メティスについて都合のいい嘘を書くのはやめたまえ
こんな生地見たことあんだろ。
これはメティスと言って綿と麻の混紡だ。
縦糸に綿、横糸に麻だっけな。とりあえず混じってる。
こうやってメティスであることを主張している布ならまだマシだが、シーツなどになっちまった場合この部分が切られたりして隠されているので注意しよう。
メティスにはリネンシーツのよい部分はほとんどないので買う必要ありません!
アンティークの相場でもメティスかも、って品は三分の一〜四分の一ぐらいの価格になる。
だってメティスって乾かないし、繊維として弱いからね……。
裂けるときは綿の繊維が裂けます。ジーパンみたいにね。
シーツで洗いがかかっていて毛羽がないすごくいいものだとなんだかキュプラっぽかったりする。だけどそれはいい奴なのだよ。
で、これを国内の糞業者は「いいものの証です」というすごい寝言を言って売ってる。かつて、フルールブルーというシールがあって、それはいいリネンにつけられていた。しかし、メティスが幅をきかせるようになって、メティスでもマシなものに与えられる称号ということになった。
転じて、メティスの証となったわけだ。
国内の糞業者ほんと死ねって思う。
メティスとリネンの区別がつかず、「メティスまたはリネン」って書いているキチガイいるでしょ。そいつの在庫、ほとんどメティスだからね。
「麻って思ったほど涼しくない」って思ったらメティスを疑え。
メティスとリネンの見分け方?触ってしらべれば?ぶっちゃけそれしかないんだよ。

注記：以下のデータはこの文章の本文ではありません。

Lemma wp_verify_signature mp sp E f k (Φ : res unit → world → Prop) :
  (∀ g k, (opt_is (λ n, negb (odd n)) (f !! mp) = true → ∃ d m, f !! mp = Some (File d m) ∧ signed d) →
     tmp_run f g → grown f g → Φ (Ok tt) (World g k)) →
  (∀ e g k, tmp_run f g → grown f g → Φ (Raise e) (World g k)) →
  wp (verify_signature H mp sp) E (World f k) Φ.
Proof using Type.
  intros Ho Hr. unfold verify_signature.
  apply wp_bind, wp_mkstemp; [|intros; apply Hr; [apply tmp_run_refl|by intros q n]].
  intros s k1 Hs%temp_inside Hfresh.
  assert (Hins : ∀ x mo, tmp_run f (<[s := File x mo]> f) ∧ grown f (<[s := File x mo]> f)).
  { intros x mo. split; [by apply tmp_run_insert|]. intros q n Hq. rewrite lookup_insert_ne; congruence. }
  assert (Hraise : ∀ e x mo k, Φ (Raise e) (World (<[s := File x mo]> f) k)).
  { intros. by apply Hr; apply Hins. }
  apply wp_bind. unfold allowed_signers. destruct (_ =s? _); [by apply wp_throw|]. apply wp_ret.
  apply wp_bind, wp_write_file; [|intros; by apply Hraise]. intros d0 m0 k2.
  rewrite lookup_insert_eq. intros [= <- <-]. rewrite insert_insert_eq. set (g := <[s := _]> f).
  assert (Hclean : ∀ r k (Ψ : res Z → world → Prop),
    (∀ r g k, tmp_run f g → grown f g → (∀ e, r = Raise e → Ψ r (World g k))) →
    (∀ g k, tmp_run f g → grown f g → Ψ r (World g k)) →
    wp (unlink_missing_ok s) E (World g k) (λ r' w, match r' with Ok _ => Ψ r w | Raise e => Ψ (Raise e) w end)).
  { intros r k3 Ψ He Hok. apply wp_unlink_missing_ok.
    - intros. apply Hok; apply Hins.
    - intros. unfold g. rewrite delete_insert_id by done. apply Hok; [apply tmp_run_refl|by intros q n].
    - intros e0 k4 He0. by eapply He; try apply Hins. }
  apply wp_bind, wp_finally.
  assert (Hend : ∀ (r : res Z) k, (r = Ok 0 → opt_is (λ n, negb (odd n)) (f !! mp) = true → ∃ d m, f !! mp = Some (File d m) ∧ signed d) →
    wp (unlink_missing_ok s) E (World g k) (λ r' w, match r' with
      | Ok _ => match r with Ok code => wp (if code =? 0 then ret tt else refuse "release signature verification failed") E w Φ
                           | Raise e => Φ (Raise e) w end
      | Raise e => Φ (Raise e) w end)).
  { intros r k3 Hsig. apply (Hclean r k3 (λ r w, match r with
      | Ok code => wp (if code =? 0 then ret tt else refuse "release signature verification failed") E w Φ
      | Raise e => Φ (Raise e) w end)).
    - intros r' g' k' H1 H2 e ->. by apply Hr.
    - intros g' k' H1 H2. destruct r as [code|e]; [|by apply Hr].
      destruct (Z.eqb_spec code 0) as [->|]; [|by apply wp_throw, Hr].
      apply wp_ret. apply Ho; auto. }
  destruct (opt_is (λ n, negb (odd n)) (f !! mp)) eqn:Hmp.
  2: { eapply wp_bind, wp_pure; [apply fs_pure_read_bytes|]. intros [x|e1] k3; [|by apply (Hend (Raise e1))].
       apply wp_bind, wp_sys; [|intros e1 k4 _; by apply (Hend (Raise e1))]. intros k4.
       apply wp_bind, wp_get_fs, wp_ret. by apply (Hend (Ok _)). }
  assert (Hg : g !! mp = f !! mp) by (unfold g; rewrite lookup_insert_ne; [done|intros ->; by rewrite Hfresh in Hmp]).
  destruct (f !! mp) as [[d m|m| |]|] eqn:Em; try done.
  2: { eapply wp_bind, wp_read_directory; [exact Hg|]. intros e1 k3. by apply (Hend (Raise e1)). }
  eapply wp_bind, wp_read_bytes.
  - by apply stat_file.
  - intros k3. apply wp_bind, wp_sys; [|intros e1 k4 _; by apply (Hend (Raise e1))]. intros k4. apply wp_bind, wp_get_fs, wp_ret.
    apply (Hend (Ok _)). intros [= Hcode] _. exists d, m. split; [done|]. exists g, s, sp. split; [apply data_at_insert|done].
  - intros e1 k3. by apply (Hend (Raise e1)).
Qed.

(** ** The files of a bundle *)

(** The manifest [d] has the record [r] for the cloud helper, of an artifact with the bytes [a]. *)
Record describes (d r : dict) (a : string) : Prop := Describes {
  ds_version : ∃ v, dget "version" d = JStr v;
  ds_public : validate_public_document (JDict d) = Ok (JDict d);
  ds_record : ∃ items, elements (dget_or "artifacts" (JList []) d) = Ok items ∧
                List.filter (is_record "cloud") items = [JDict r];
  ds_size : py_eq (JInt (str_len a)) (dget "size" r) = true;
  ds_sha256 : dget "sha256" r = JStr (sha256 a) }.

Definition artifact_path (manifest_path : path) (r : dict) : path :=
  path_join (p_parent manifest_path) (str_or_empty (dget "name" r)).

(** What [release_files] has found in the files [g]. *)
Record verified_files (t : path) (g : fs) (mp sp art : path) (d r : dict) (m a : string) : Prop := VerifiedFiles {
  vf_manifest : inside mp t = true ∧ mp ≠ t ∧ ∃ mo, g !! mp = Some (File m mo);
  vf_signed : signed m;
  vf_loads : loads_bytes m = Ok (JDict d);
  vf_describes : describes d r a;
  vf_artifact : art = artifact_path mp r ∧ ∃ mo, stat_node g art = Some (File a mo) }.

Lemma wp_accept_manifest v E f k (Φ : res dict → world → Prop) :
  (∀ d k, v = JDict d → validate_public_document v = Ok v → (∃ s, dget "version" d = JStr s) →
     Φ (Ok d) (World f k)) →
  (∀ e k, Φ (Raise e) (World f k)) →
  wp (accept_manifest "release manifest" validate_public_document v) E (World f k) Φ.
Proof using Type.
  intros Ho Hr. unfold accept_manifest, refuse. destruct v; try apply wp_throw, Hr.
  destruct (negb (eq_str _ _)); [apply wp_throw, Hr|]. apply wp_bind, wp_lift.
  destruct (validate_public_document _) as [v'|e] eqn:Ev; [|apply Hr].
  assert (v' = JDict d) as ->.
  { unfold validate_public_document in Ev. by destruct (walk d (JDict d) []); [injection Ev as <-|]. }
  destruct (negb _ || negb _) eqn:Ep; [apply wp_throw, Hr|].
  apply orb_false_iff in Ep as [_ Ep]. apply negb_false_iff in Ep.
  assert (∃ s, dget "version" d = JStr s) by (destruct (dget "version" d); try done; eauto).
  destruct (dget "activation" d); try apply wp_throw, Hr.
  destruct (negb _); [apply wp_throw, Hr|]. by apply wp_ret, Ho.
Qed.

Lemma wp_component_record d E f k (Φ : res dict → world → Prop) :
  (∀ r items k, elements (dget_or "artifacts" (JList []) d) = Ok items →
     List.filter (is_record "cloud") items = [JDict r] → Φ (Ok r) (World f k)) →
  (∀ e k, Φ (Raise e) (World f k)) →
  wp (component_record "cloud" d) E (World f k) Φ.
Proof using Type.
  intros Ho Hr. unfold component_record, refuse. apply wp_bind, wp_lift.
  destruct (elements _) as [items|e] eqn:Ei; [|apply Hr].
  destruct (List.filter _ items) as [|[| | | | | |r] [|]] eqn:Ef; try apply wp_throw, Hr.
  apply wp_ret. by eapply Ho.
Qed.

Lemma wp_load_manifest p m mo E f k (Φ : res json → world → Prop) :
  stat_node f p = Some (File m mo) →
  (∀ v k, loads_bytes m = Ok v → Φ (Ok v) (World f k)) →
  (∀ e k, Φ (Raise e) (World f k)) →
  wp (load_manifest p) E (World f k) Φ.
Proof using Type.
  intros Hp Ho Hr. unfold load_manifest, refuse. apply wp_try.
  assert (Hex : ∀ e k, match except [OSError; JSONDecodeError]
      (λ _, @mraise json RuntimeError "release manifest is invalid") e with
      | Some c => wp c E (World f k) Φ | None => Φ (Raise e) (World f k) end).
  { intros e k1. unfold except. destruct (existsb _ _); [apply wp_throw, Hr|apply Hr]. }
  apply wp_bind. unfold read_text. apply wp_bind. eapply wp_read_bytes; [exact Hp| |intros; apply Hex].
  intros k1. apply wp_lift. unfold loads_bytes in Ho. destruct (decode_res m) as [s|e]; [|apply Hex].
  apply wp_lift. destruct (loads s) as [v|e] eqn:Ev; [by apply Ho|apply Hex].
Qed.

Lemma wp_file_digest p d m E f k (Φ : res string → world → Prop) :
  stat_node f p = Some (File d m) →
  (∀ k, Φ (Ok (sha256 d)) (World f k)) → (∀ e k, Φ (Raise e) (World f k)) →
  wp (file_digest p) E (World f k) Φ.
Proof using Type.
  intros Hp Ho Hr. unfold file_digest. apply wp_bind. eapply wp_read_bytes; [done| |intros; apply Hr].
  intros k1. apply wp_ret, Ho.
Qed.

Lemma wp_rglob name t E f k (Φ : res (list path) → world → Prop) :
  (∀ l k, (∀ p, In p l → inside p t = true ∧ p ≠ t ∧ f !! p ≠ None) → Φ (Ok l) (World f k)) →
  (∀ e k, Φ (Raise e) (World f k)) → wp (rglob name t) E (World f k) Φ.
Proof using Type.
  intros Ho Hr. unfold rglob. repeat wp_step; [|apply Hr]. apply Ho. intros p Hp.
  apply filter_In in Hp as [Hin Hp]. apply andb_true_iff in Hp as [Hp _]. apply andb_true_iff in Hp as [Hp Hn].
  apply negb_true_iff, bool_decide_eq_false in Hn. split_and!; [done|done|].
  apply in_map_iff in Hin as ([q n] & <- & Hin). rewrite <- list_elem_of_In in Hin.
  apply elem_of_map_to_list in Hin. simpl. congruence.
Qed.

Section release_files.
Context (t : path) (Ht : inside t (tmpdir H) = true) (Hne : t ≠ tmpdir H).

Lemma stat_grown f g p n : grown f g → link_at f p = None → f !! p = Some n → stat_node g p = Some n.
Proof using Type.
  intros Hg Hl Hp. unfold stat_node, MAX_LINKS. cbn [follow]. rewrite (Hg p n Hp).
  unfold link_at in Hl. rewrite Hp in Hl. by destruct n.
Qed.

こういう触覚は若いうちからいいものに触れて磨かなくちゃならない。最近のワープアの馬鹿娘がユニクロだけ着てて、いきなりこういうものを集めたいと思っても駄目です。
人間の感覚器官というのは磨ける時期があるねん。その時期に磨かないと一生身に着けられない感覚があるんだわ。
触覚はそのひとつです。
小学校の給食に有名シェフが携ったりしているだろ?あれも同じで、30からグルメ気取ろうとしても駄目なんだよ。もう味覚に関する神経細胞ができあがってるから。
今、アラサーでこれからアンティークやろう、って人で、貧しかった人、今生は貧乏人としてジャージだけ着て過ごし、来世でやってください。
それからアンティークリネンをこうやって染めているものがよく売られていると思う。そもそも麻は染色堅牢性という、染めたものを洗って染めが落ちるかどうかという性質があるんだがそれが弱い。だから汚れが着きにくいと言える。
それにこういうものを染める際、大きな鍋に熱湯を湧かして染料と布を入れて混ぜて定着をさせる。麻にはペクチンという物質が含まれていて60度ぐらいでこのペクチンが変性してしまう。つまり染めたものは煮洗いをしたものと同じ。
大枚はたいて買ったものの、汗掻いたら体が変色し、洗ったら洗い水が変色して移染が起こり、対して涼しくもなくがさがさしているだけのでっかいシーツが欲しかったら、それ買えば?